Texas considers change to stem cell regulations

A Texas agency will vote Friday on whether to enact new rules that would make it easier for doctors to offer experimental treatments using adult stem cells without federal approval.

The Texas Medical Board, which licenses and disciplines doctors in the state, recently drafted stem-cell rules at the behest of Stanley Jones, of Houston, the doctor who in July injected Gov. Rick Perry with the governor's own stem cells to try to aid his recovery from a back injury.

The governor, who appoints all the members of the Medical Board, has encouraged the agency to create rules governing adult stem-cell treatments, which involve removing a patient's stem cells and reinserting them in the hopes of aiding muscle, nerve or blood cells damaged by such conditions as cancer, osteoarthritis or multiple sclerosis.

"It is my hope that Texas will become the world's leader in the research and use of adult stem cells," Perry wrote in a July letter to the president of the Texas Medical Board.

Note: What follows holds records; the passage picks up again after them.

Lemma recordBB_address_mismatch_witness :
  0 < 16
  ∧ entryCacheSizeinBytes mod 16 = 0
  ∧ CacheInv 16 calledState
  ∧ 1 ≠ 0
  ∧ topFN calledState = Some (mkFrame 5 4096)
  ∧ f_address (mkFrame 5 4096) ≠ 8192
  ∧ ∃ st', recordBB 16 7 1 8192 1 calledState = Ok tt st'
      ∧ stderr st' = stderr calledState ++ [MsgFunctionMismatch 1]
      ∧ FNStackIndex st' = FNStackIndex calledState
      ∧ FNStack st' = FNStack calledState
      ∧ topFN st' = Some (mkFrame 5 4096)
      ∧ read_record (traceFile st') (lastWritten 16 st')
          = Some (mkEntry BBType 1 8192 0)
      ∧ trace_index st' = wrap32 (trace_index calledState + 1).
Proof.
  assert (H1 : 0 < 16) by lia.
  assert (H2 : entryCacheSizeinBytes mod 16 = 0) by reflexivity.
  assert (H3 : CacheInv 16 calledState).
  { pose proof (preserves_runHook 16 H1 H2 7 (HCall 5 4096) sampleState
                  ltac:(sample_CacheInv)) as Hp.
    change (runHook 16 7 (HCall 5 4096)) with (recordCall 16 7 5 4096) in Hp.
    unfold calledState.
    destruct (recordCall 16 7 5 4096 sampleState); [exact Hp|sample_CacheInv..]. }
  assert (H4 : 1 ≠ 0) by lia.
  assert (H5 : topFN calledState = Some (mkFrame 5 4096))
    by (vm_compute; reflexivity).
  assert (H6 : f_address (mkFrame 5 4096) ≠ 8192) by (simpl; lia).
  split_and!; [exact H1|exact H2|exact H3|exact H4|exact H5|exact H6|].
  exact (recordBB_address_mismatch 16 7 1 8192 1 calledState _ H1 H2 H3 H4 H5 H6).
Defined.

Lemma BBStack_overflow_witness :
  Z.of_nat (length (BBStack sampleState)) = maxBBStack
  ∧ BBStackIndex sampleState = 0
  ∧ Z.of_nat (length (replicate (Z.to_nat maxBBStack) (1, 4096))) = maxBBStack
  ∧ Forall (fun x : Z * Z => x.1 ≠ 190531) (replicate (Z.to_nat maxBBStack) (1, 4096))
  ∧ (∀ k : nat, (k <= length (replicate (Z.to_nat maxBBStack) (1, 4096)))%nat →
       ∃ stk, run_all ((fun x : Z * Z => recordStartBB 16 7 x.1 x.2)
                       <$> take k (replicate (Z.to_nat maxBBStack) (1, 4096))) sampleState
                = Ok tt stk
         ∧ BBStackIndex stk = Z.of_nat k)
  ∧ ∃ st' st'',
      run_all ((fun x : Z * Z => recordStartBB 16 7 x.1 x.2)
               <$> replicate (Z.to_nat maxBBStack) (1, 4096)) sampleState = Ok tt st'
      ∧ BBStackIndex st' = maxBBStack
      ∧ recordStartBB 16 7 190531 4096 st' = Aborted st''
      ∧ stderr st'' = stderr sampleState ++ [MsgBBStackOverflow].
Proof.
  assert (H1 : Z.of_nat (length (BBStack sampleState)) = maxBBStack)
    by (vm_compute; reflexivity).
  assert (H2 : BBStackIndex sampleState = 0) by reflexivity.
  assert (H3 : Z.of_nat (length (replicate (Z.to_nat maxBBStack) (1, 4096))) = maxBBStack)
    by (vm_compute; reflexivity).
  assert (H4 : Forall (fun x : Z * Z => x.1 ≠ 190531) (replicate (Z.to_nat maxBBStack) (1, 4096)))
    by (apply Forall_replicate; simpl; lia).
  split_and!; [exact H1|exact H2|exact H3|exact H4|..];
    apply (BBStack_overflow 16 7 (replicate (Z.to_nat maxBBStack) (1, 4096)) 190531 4096
             sampleState H1 H2 H3 H4).
Defined.

Lemma recordCall_overflow_witness :
  0 < 16
  ∧ entryCacheSizeinBytes mod 16 = 0
  ∧ CacheInv 16 fullCallStack
  ∧ StackInv fullCallStack
  ∧ FNStackIndex fullCallStack = maxFNStack
  ∧ ∃ st1 st',
      addToEntryCache 16 (Entry3 CLType 9 8192) fullCallStack = Ok tt st1
      ∧ recordCall 16 7 9 8192 fullCallStack = Ok tt st'
      ∧ st' = set_stderr (stderr st1 ++ [MsgFNStackOverflow]) st1
      ∧ FNStackIndex st' = maxFNStack
      ∧ FNStack st' = FNStack fullCallStack
      ∧ ∃ st'', runHook 16 7 (HLoad 2 8192 8) st' = Ok tt st''
          ∧ read_record (traceFile st'') (lastWritten 16 st'')
              = Some (mkEntry LDType 2 8192 8).
Proof.
  assert (H1 : 0 < 16) by lia.
  assert (H2 : entryCacheSizeinBytes mod 16 = 0) by reflexivity.
  assert (H3 : CacheInv 16 fullCallStack) by sample_CacheInv.
  assert (H4 : StackInv fullCallStack) by sample_StackInv.
  assert (H5 : FNStackIndex fullCallStack = maxFNStack)
    by (vm_compute; reflexivity).
  split_and!; [exact H1|exact H2|exact H3|exact H4|exact H5|].
  destruct (recordCall_overflow 16 7 9 8192 fullCallStack H1 H2 H3 H4)
    as (st1 & Happ & _ & _ & _ & _ & Hfull).
  destruct (Hfull H5) as (st' & Hrun & Hst' & _ & Hn & Ha & Hnext & _).
  destruct (Hnext 7 (HLoad 2 8192 8) _ eq_refl) as (st'' & Hrun' & Hread & _).
  exists st1, st'. split_and!; [done..|]. by exists st''.
Defined.

Lemma closeCacheFile_twice_witness :
  0 < 16
  ∧ entryCacheSizeinBytes mod 16 = 0
  ∧ CacheInv 16 sampleState
  ∧ 0 <= BBStackIndex sampleState <= maxBBStack
  ∧ Z.of_nat (length (BBStack sampleState)) = maxBBStack
  ∧ ∃ st1 st2,
      closeCacheFile 16 sampleState = Ok tt st1
      ∧ closeCacheFile 16 st1 = Ok tt st2
      ∧ contents (traceFile st2)
          = <[fileOffset (entryCache st1) := mkEntry ENType 0 0 0]>
              (contents (traceFile st1))
      ∧ trace_index st2 = wrap32 (trace_index st1 + 1).
Proof.
  assert (H1 : 0 < 16) by lia.
  assert (H2 : entryCacheSizeinBytes mod 16 = 0) by reflexivity.
  assert (H3 : CacheInv 16 sampleState) by sample_CacheInv.
  assert (H4 : 0 <= BBStackIndex sampleState <= maxBBStack)
    by (split; vm_compute; discriminate).
  assert (H5 : Z.of_nat (length (BBStack sampleState)) = maxBBStack)
    by (vm_compute; reflexivity).
  refine (conj H1 (conj H2 (conj H3 (conj H4 (conj H5 _))))).
  destruct (closeCacheFile_twice 16 sampleState H1 H2 H3 H4 H5)
    as (st1 & st2 & offEnd & Hr1 & Hr2 & _ & _ & _ & _ & _ & Hc & _ & Ht & _).
  exists st1, st2. split_and!; [exact Hr1|exact Hr2|exact Hc|exact Ht].
Defined.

But critics say the proposed rules give doctors too much leeway to perform stem-cell procedures that haven't been proved safe or effective.

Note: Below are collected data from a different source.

(** * KTP NIK extractor: a shallow embedding of [src/server.js]

    The development models the functions of the server, [extractNIK],
    [extractKTPInfo] and [compressImage], the two extraction routes that
    call them and [detectInput] of the OCR client, together with the part of
    the ECMAScript regular-expression and string library they rely on, and
    states the properties of the specification over these definitions.

    - A JavaScript string is a sequence of UTF-16 code units: [list N].
    - Regular expressions are an abstract syntax interpreted by a backtracking
      matcher that returns, in priority order, every end state the ECMAScript
      matcher would try; the engine's answer is the first one.
    - [sharp]'s pipelines, the base64 codec of [Buffer] and the OCR service
      are outside the repository: they are parameters of the functions that
      use them, and those that may fail (throw) return a [result]. *)

From Stdlib Require Import List NArith Arith Bool Lia String Ascii ZArith.
Import ListNotations.

(** ** Strings *)

Definition char := N.
Definition jsstring := list char.

(** String literals of the source (all ASCII) as code-unit lists. *)
Definition js (s : string) : jsstring :=
  List.map N_of_ascii (list_ascii_of_string s).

"The guidelines are skewed to favor business interests instead of patient safety," said Leigh Turner, a bioethics professor at the University of Minnesota. Many adult stem-cell procedures, he said, are experimental and can give rise to blood clots and other complications.

The procedures in question are different from embryonic stem-cell research, which some religious and political groups oppose on the grounds that it can destroy human embryos.

But adult stem-cell procedures also have been controversial. Some, such as bone-marrow transplants, have a proven track record, but physicians increasingly seek to offer more innovative treatments that can cost thousands of dollars.

One obstacle to doctors has been the Food and Drug Administration, which requires physicians to seek the agency's approval before offering experimental, adult stem-cell treatments. Doctors complain the FDA approval process can be costly and time-consuming.

The FDA said in a statement it doesn't comment on state regulations or proposed regulations. "Our position on stem cells remains the same. The FDA has regulatory authority over human cells, tissues and/or cellular and tissue-based products."

The proposed Texas rules would allow doctors to bypass the FDA so long as they satisfy other conditions before offering certain experimental adult stem-cell treatments, including obtaining patient consent and securing approval from an independent review board.